On 1/7/25 4:49 AM, John Garry wrote:
On 07/01/2025 01:24, Matthew Sakai wrote:
Hi John,
Hi Matt,
I'm all for getting rid of warnings where we can, but I'm not
convinced this is the right approach here.
First, we use snprintf here because we really do want to limit the
string to 15 bytes.
Out of curiosity, why is that?
A dm-vdo target creates several threads to do its work. The
thread_name_prefix is intended to be a short string at the start of the
thread name that allows users to easily distinguish these dm-vdo threads
from all others on the system. But it should not be so long that the
dm-vdo threads cannot be distinguished from each other.
Now that we're talking about it, I think it's probably even better not
to use the full module name, but instead use a short static string like
"vdo".
BTW, as I understand, for CONFIG_DM_VDO=m, the module name is "dm_vdo".

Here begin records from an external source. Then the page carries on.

Lemma same_trans k1 k2 k3 : same k1 k2 -> same k2 k3 -> same k1 k3.
Proof. unfold same. intuition congruence. Qed.

Lemma quiet_bind {A B} (c : ST (Conn St) A) (f : A -> ST (Conn St) B) :
  quiet c -> (forall a, quiet (f a)) -> quiet (c ≫= f).
Proof.
  intros Hc Hf k. specialize (Hc k). unfold mbind, ST_bind. destruct (c k) as [[a|e] k']; [|done].
  by eapply same_trans, Hf.
Qed.

Lemma quiet_lift {A} (r : res A) : quiet (lift r).
Proof. done. Qed.

Lemma quiet_receive n : quiet (receive n).
Proof. intros k. unfold receive. by destruct (_receive_exact n (incoming k)). Qed.

Lemma quiet_append text : quiet (append_trace text).
Proof. intros k. unfold append_trace. by destruct (trace_writes k) as [|[n|] l]. Qed.

Lemma quiet_record a b c d e f : quiet (record contract a b c d e f).
Proof.
  unfold record. do 3 (apply quiet_bind; [apply quiet_lift|intros ?]). apply quiet_bind; [done|]. intros us.
  apply quiet_bind; [apply quiet_lift|]. intros events. destruct events; [done|apply quiet_append].
Qed.

Lemma wp_quiet {A B} (c : ST (Conn St) A) (f : A -> ST (Conn St) B) (Q : res B -> Conn St -> Prop) k :
  quiet c -> (forall e k', same k k' -> Q (Raise e) k') -> (forall a k', same k k' -> wp (f a) Q k') ->
  wp (c ≫= f) Q k.
Proof.
  intros Hc He Hf. apply wp_bind. specialize (Hc k). unfold wp at 1.
  destruct (c k) as [[a|e] k']; [by apply Hf|by apply He].
Qed.

Context {store_ops : KeyStore St} {store_spec : KeyStoreLaws St}.

(** [b] is a response whose key material belongs to the provider. *)
Definition response_of (p : pystr) (c : keys) (b : bytes) : Prop :=
  exists t, Ttlv.encode t = Ok b /\ Forall (owned p c) (key_material t).

(** At most [n] responses were sent, all of them the provider's, and the store changed
    only as the provider can change it. *)
Definition served_conn {A : Type} (p : pystr) (n : nat) (c : keys) (k : Conn St) (r : res A) (k' : Conn St) : Prop :=
  exists c' responses, holds c' (store k') /\ confined p c c' /\ sent k' = sent k ++ responses /\
    (length responses <= n)%nat /\ Forall (response_of p c') responses.

Lemma served_same {A : Type} p n c k (r : res A) k' : holds c (store k) -> same k k' -> served_conn p n c k r k'.
Proof.
  intros Hs [Hst Hse]. exists c, []. rewrite Hst, app_nil_r. split_and!; [done|done|done|cbn; lia|constructor].
Qed.
Lemma visit_parameters_total values n :
  shaped n -> exists a' nodes, visit_parameters values n = Ok (Push a' nodes) /\ (nodes = [] \/ nodes = children_nodes n).
Proof.
  intros Hn. unfold visit_parameters. destruct ((tag n =? ATTRIBUTE) && bool_decide (type n = STRUCTURE)) eqn:E.
  2: { rewrite extend_shaped by done. eauto. }
  apply andb_prop in E as [_ E]. apply bool_decide_eq_true in E.
  destruct (child_shaped n ATTRIBUTE_NAME true Hn E) as [[m ->]|[msg ->]]; [|cbn; eauto].
  destruct (child_shaped n ATTRIBUTE_VALUE true Hn E) as [[v ->]|[msg ->]]; [|cbn; eauto].
  cbn. destruct m, v; rewrite extend_shaped by done; eauto.
Qed.

(** The three walks over a decoded batch item end: [_attribute_names] gives the sorted,
    duplicate-free list of exactly the attribute names that occur at any depth,
    [_object_type] tells whether the Symmetric Key object type occurs, and
    [_cryptographic_parameters] always has a result. *)
Theorem trace_walks_exact item operation :
  well_formed item = true ->
  (exists names, _attribute_names item = Ok names /\ StronglySorted str_le names /\ NoDup names /\
     forall s, s ∈ names <-> Exists (names_attribute s) (nodes_of item)) /\
  _object_type item = Ok (if decide (Exists is_key_type (nodes_of item)) then Some (str "Symmetric Key") else None) /\
  (exists parameters, _cryptographic_parameters item operation = Ok parameters).
Proof.
  intros Hw. apply well_formed_shaped in Hw.
  assert (Forall shaped (all_nodes [item])) as Hs by (cbn; by rewrite app_nil_r).
  assert (stack_count [item] <= Z.of_nat (Z.to_nat (node_count item))) as Hf.
  { unfold stack_count. cbn. pose proof (node_count_pos item). lia. }
  split_and!.
  - destruct (name_steps (nodes_of item) [] NoDup_nil_2) as [Hnd Hin].
    exists (sorted_str (fold_left name_step (nodes_of item) [])). unfold sorted_str. split_and!.
    + unfold _attribute_names. by rewrite (traverse_fold _ name_step) by (done || apply walks_names).
    + apply (StronglySorted_merge_sort str_le).
    + by rewrite merge_sort_Permutation.
    + intros s. rewrite merge_sort_Permutation, Hin. set_solver.
  - unfold _object_type, traverse. rewrite walk_object_type by done. f_equal. apply decide_ext. cbn. by rewrite app_nil_r.
  - unfold _cryptographic_parameters. case_match; [by eexists|]. unfold traverse.
    destruct (walk_total visit_parameters (Z.to_nat (node_count item)) [] [item] visit_parameters_total Hs Hf) as [r ->].
    cbn. by eexists.
Qed.

(* ------------------------------------------------------------------ *)
(** ** Events hold no content *)

(** The fields whose numbers an event may depend on. *)
Definition TRACED_NUMBERS : list Z :=
  [tag_value OPERATION; tag_value OBJECT_TYPE; tag_value ATTRIBUTE_VALUE; tag_value RESULT_STATUS;
   tag_value RESULT_REASON].

(** The content of a field with tag [t], given how its children are hidden. *)
Definition hide_value (hidden : list Ttlv -> list Ttlv) (t : Z) (v : TtlvValue) : TtlvValue :=
  match v with
  | VTuple cs => VTuple (hidden cs)
  | VInt z => VInt (if mem t TRACED_NUMBERS then z else 0)
  | VBool b => VBool (if mem t TRACED_NUMBERS then b else false)
  | VStr s => VStr (if t =? ATTRIBUTE_NAME then s else [])
  | VBytes _ => VBytes []
  end.

(** A message with everything blanked but attribute names and those numbers. *)
Fixpoint hide (n : Ttlv) : Ttlv :=
  match n with MkTtlv t ty v => MkTtlv t ty (hide_value (map hide) t v) end.

Lemma hide_tag n : tag (hide n) = tag n.
Proof. by destruct n. Qed.

Lemma hide_type n : type (hide n) = type n.
Proof. by destruct n. Qed.

Lemma value_hide n : value (hide n) = hide_value (map hide) (tag n) (value n).
Proof. by destruct n. Qed.

Lemma hide_children n t : children (hide n) t = map hide <$> children n t.
Proof.
  unfold children. rewrite hide_type, value_hide. case_decide; [|done].
  destruct (value n) as [cs| | | |]; try done. cbn. destruct t as [t|]; [|done]. do 2 f_equal.
  induction cs as [|c cs IH]; [done|]. cbn [map]. rewrite !filter_cons, hide_tag, IH. by case_decide.
Qed.

Lemma hide_child n t required : child (hide n) t required = option_map hide <$> child n t required.
Proof.
  unfold child. rewrite hide_children. destruct (children n (Some t)) as [l|e]; [|done].
  cbn. destruct l as [|m [|m' l]]; [by destruct required|done..].
Qed.

Lemma child_tag n t required m : child n t required = Ok (Some m) -> tag m = t.
Proof.
  unfold child, children. case_decide; [|done]. destruct (value n) as [cs| | | |]; try done. cbn.
  destruct (filter _ cs) as [|m' [|m2 l]] eqn:E; [by destruct required| |done]. intros [= ->].
  assert (m ∈ [m]) as Hm by set_solver. rewrite <- E in Hm. by apply list_elem_of_filter in Hm as [? _].
Qed.

Lemma hide_count n : node_count (hide n) = node_count n.
Proof.
  induction n as [t ty cs IH|t ty v Hv] using Ttlv_nested_ind.
  - cbn [hide hide_value]. rewrite !node_count_tuple. f_equal. clear -IH.
    induction IH as [|c cs Hc _ IHc]; [done|]. cbn [map children_count]. by rewrite Hc, IHc.
  - destruct v as [cs| | | |]; [by destruct (Hv cs)|done..].
Qed.

(** The same outcome of a visit, on a tree and on the hidden tree. *)
Definition same_visit {A} (R : A -> A -> Prop) (r r' : res (visited A)) : Prop :=
  match r, r' with
  | Raise e, Raise e' => e = e'
  | Ok (Return a), Ok (Return b) => R a b
  | Ok (Push a ns), Ok (Push b ms) => R a b /\ ms = map hide ns
  | _, _ => False
  end.

Definition same_res {A} (R : A -> A -> Prop) (r r' : res A) : Prop :=
  match r, r' with Raise e, Raise e' => e = e' | Ok a, Ok b => R a b | _, _ => False end.

Lemma walk_hide {A} (R : A -> A -> Prop) visit fuel a b stack :
  (forall a b n, R a b -> same_visit R (visit a n) (visit b (hide n))) -> R a b ->
  same_res R (walk visit fuel a stack) (walk visit fuel b (map hide stack)).
Proof.
  intros Hv. revert a b stack. induction fuel as [|f IH]; intros a b stack Hab; (destruct stack as [|n stack]; [done|]); [done|].
  cbn [walk map]. specialize (Hv a b n Hab).
  destruct (visit a n) as [[a'|a' ns]|e], (visit b (hide n)) as [[b'|b' ms]|e']; try done; cbn in Hv.
  destruct Hv as [Hab' ->]. cbn [mbind res_bind]. rewrite <- map_rev, <- map_app. by apply IH.
Qed.

Lemma traverse_hide {A} (R : A -> A -> Prop) visit a b n :
  (forall a b n, R a b -> same_visit R (visit a n) (visit b (hide n))) -> R a b ->
  same_res R (traverse visit a n) (traverse visit b (hide n)).
Proof. intros Hv Hab. unfold traverse. rewrite hide_count. by apply (walk_hide R visit _ a b [n]). Qed.

Lemma extend_hide {A} (R : A -> A -> Prop) a b n : R a b -> same_visit R (extend a n) (extend b (hide n)).
Proof.
  intros Hab. unfold extend. rewrite hide_type, hide_children. case_decide; [|done].
  by destruct (children n None).
Qed.

Lemma same_res_eq {A} (r r' : res A) : same_res eq r r' -> r' = r.
Proof. destruct r, r'; cbn; try done; by intros ->. Qed.

Lemma hide_object_type n : _object_type (hide n) = _object_type n.
Proof.
  apply same_res_eq. unfold _object_type. apply traverse_hide; [|done]. clear n. intros a b n ->.
  unfold visit_object_type. rewrite hide_tag, value_hide.
  destruct (Z.eqb_spec (tag n) OBJECT_TYPE) as [E|]; [|by apply extend_hide].
  destruct (value n) as [| z | | |]; cbn [hide_value andb]; try by apply extend_hide.
  unfold mem. rewrite bool_decide_eq_true_2 by (rewrite E; set_solver). destruct (z =? 2); [done|by apply extend_hide].
Qed.

Lemma hide_attribute_names n : _attribute_names (hide n) = _attribute_names n.
Proof.
  unfold _attribute_names. f_equal. apply same_res_eq, traverse_hide; [|done]. clear n. intros a b n ->.
  unfold visit_attribute_names. rewrite hide_tag, value_hide. apply extend_hide.
  destruct (tag n =? ATTRIBUTE_NAME) eqn:E; [|done]. destruct (value n); cbn [hide_value]; [done..| |done].
  by rewrite E.
Qed.

(** The values that [_cryptographic_parameters] collects, hidden. *)
Definition hidden_values (a b : list (pystr * TtlvValue)) : Prop :=
  b = map (fun kv => (kv.1, hide_value (map hide) ATTRIBUTE_VALUE kv.2)) a.

Lemma dict_set_map {A B} (f : A -> B) k v d :
  dict_set k (f v) (map (fun kv => (kv.1, f kv.2)) d) = map (fun kv => (kv.1, f kv.2)) (dict_set k v d).
Proof. induction d as [|[k' v'] d IH]; [done|]. cbn. case_decide; cbn; [done|by rewrite IH]. Qed.

Lemma hide_parameters n operation : _cryptographic_parameters (hide n) operation = _cryptographic_parameters n operation.
Proof.
  unfold _cryptographic_parameters. case_match; [done|].
  assert (same_res hidden_values (traverse visit_parameters [] n) (traverse visit_parameters [] (hide n))) as Hv.
  { apply traverse_hide; [|done]. intros a b m ->. unfold visit_parameters. rewrite hide_tag, hide_type, !hide_child.
    destruct ((tag m =? ATTRIBUTE) && bool_decide (type m = STRUCTURE)); [|by apply extend_hide].
    destruct (child m ATTRIBUTE_NAME true) as [nm|e] eqn:En; [|by destruct e].
    destruct (child m ATTRIBUTE_VALUE true) as [v|e] eqn:Ev; [|by destruct e]. cbn [mbind res_bind fmap res_fmap].
    destruct nm as [nm|]; [|by apply extend_hide]. destruct v as [v|]; [|by apply extend_hide]. cbn [fmap option_fmap option_map].
    apply child_tag in En, Ev. apply extend_hide. rewrite !value_hide, En, Ev.
    destruct (value nm); cbn [hide_value]; try done. rewrite Z.eqb_refl. unfold hidden_values. apply dict_set_map. }
  destruct (traverse visit_parameters [] n) as [a|e], (traverse visit_parameters [] (hide n)) as [b|e']; try done; cbn in Hv; [|by subst].
  unfold hidden_values in Hv. subst b. cbn [mbind res_bind]. rewrite !dict_get_map.
  do 2 f_equal; [do 2 f_equal|]; destruct (dict_get _ a) as [[]|]; done.
Qed.

Lemma hide_operation n : _operation (hide n) = _operation n.
Proof.
  unfold _operation. rewrite hide_child. destruct (child n OPERATION false) as [[m|]|e] eqn:E; try done.
  apply child_tag in E. cbn [fmap res_fmap option_map mbind res_bind]. rewrite value_hide, E. by destruct (value m).
Qed.

Lemma hide_int m : tag m ∈ TRACED_NUMBERS -> int_value (value (hide m)) = int_value (value m).
Proof.
  intros Hm. rewrite value_hide. destruct (value m); cbn [hide_value int_value]; try done;
    unfold mem; by rewrite bool_decide_eq_true_2.
Qed.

So why different MODULE_NAME if MODULE is not defined ("dm-vdo")?
That is a historical artifact and it should just get removed. The module
name should just be a constant string. I could write up a patch to do
this if you don't want to. It might take me a couple of days though
because I'm still dealing with some holiday backlog.
Even after we do this, I still think the prefix string should no longer
rely on the module name.
Making this constant larger doesn't maintain that. This change also
increases the size of struct vdo (in vdo.h) by about 50 bytes. While
that's not a lot, it does seem unnecessary.
In practice, we know that the our module name is only about 6 bytes,
and the instance number will never be more than 3, so snprintf will
never actually truncate anything here. Would checking for a non-zero
return value suppress the error?
I'm also confused because I don't understand the difference between
this line and the similar use of snprintf at drivers/md/dm-vdo/funnel-
workqueue.c:430, which I presume does not trigger a warning?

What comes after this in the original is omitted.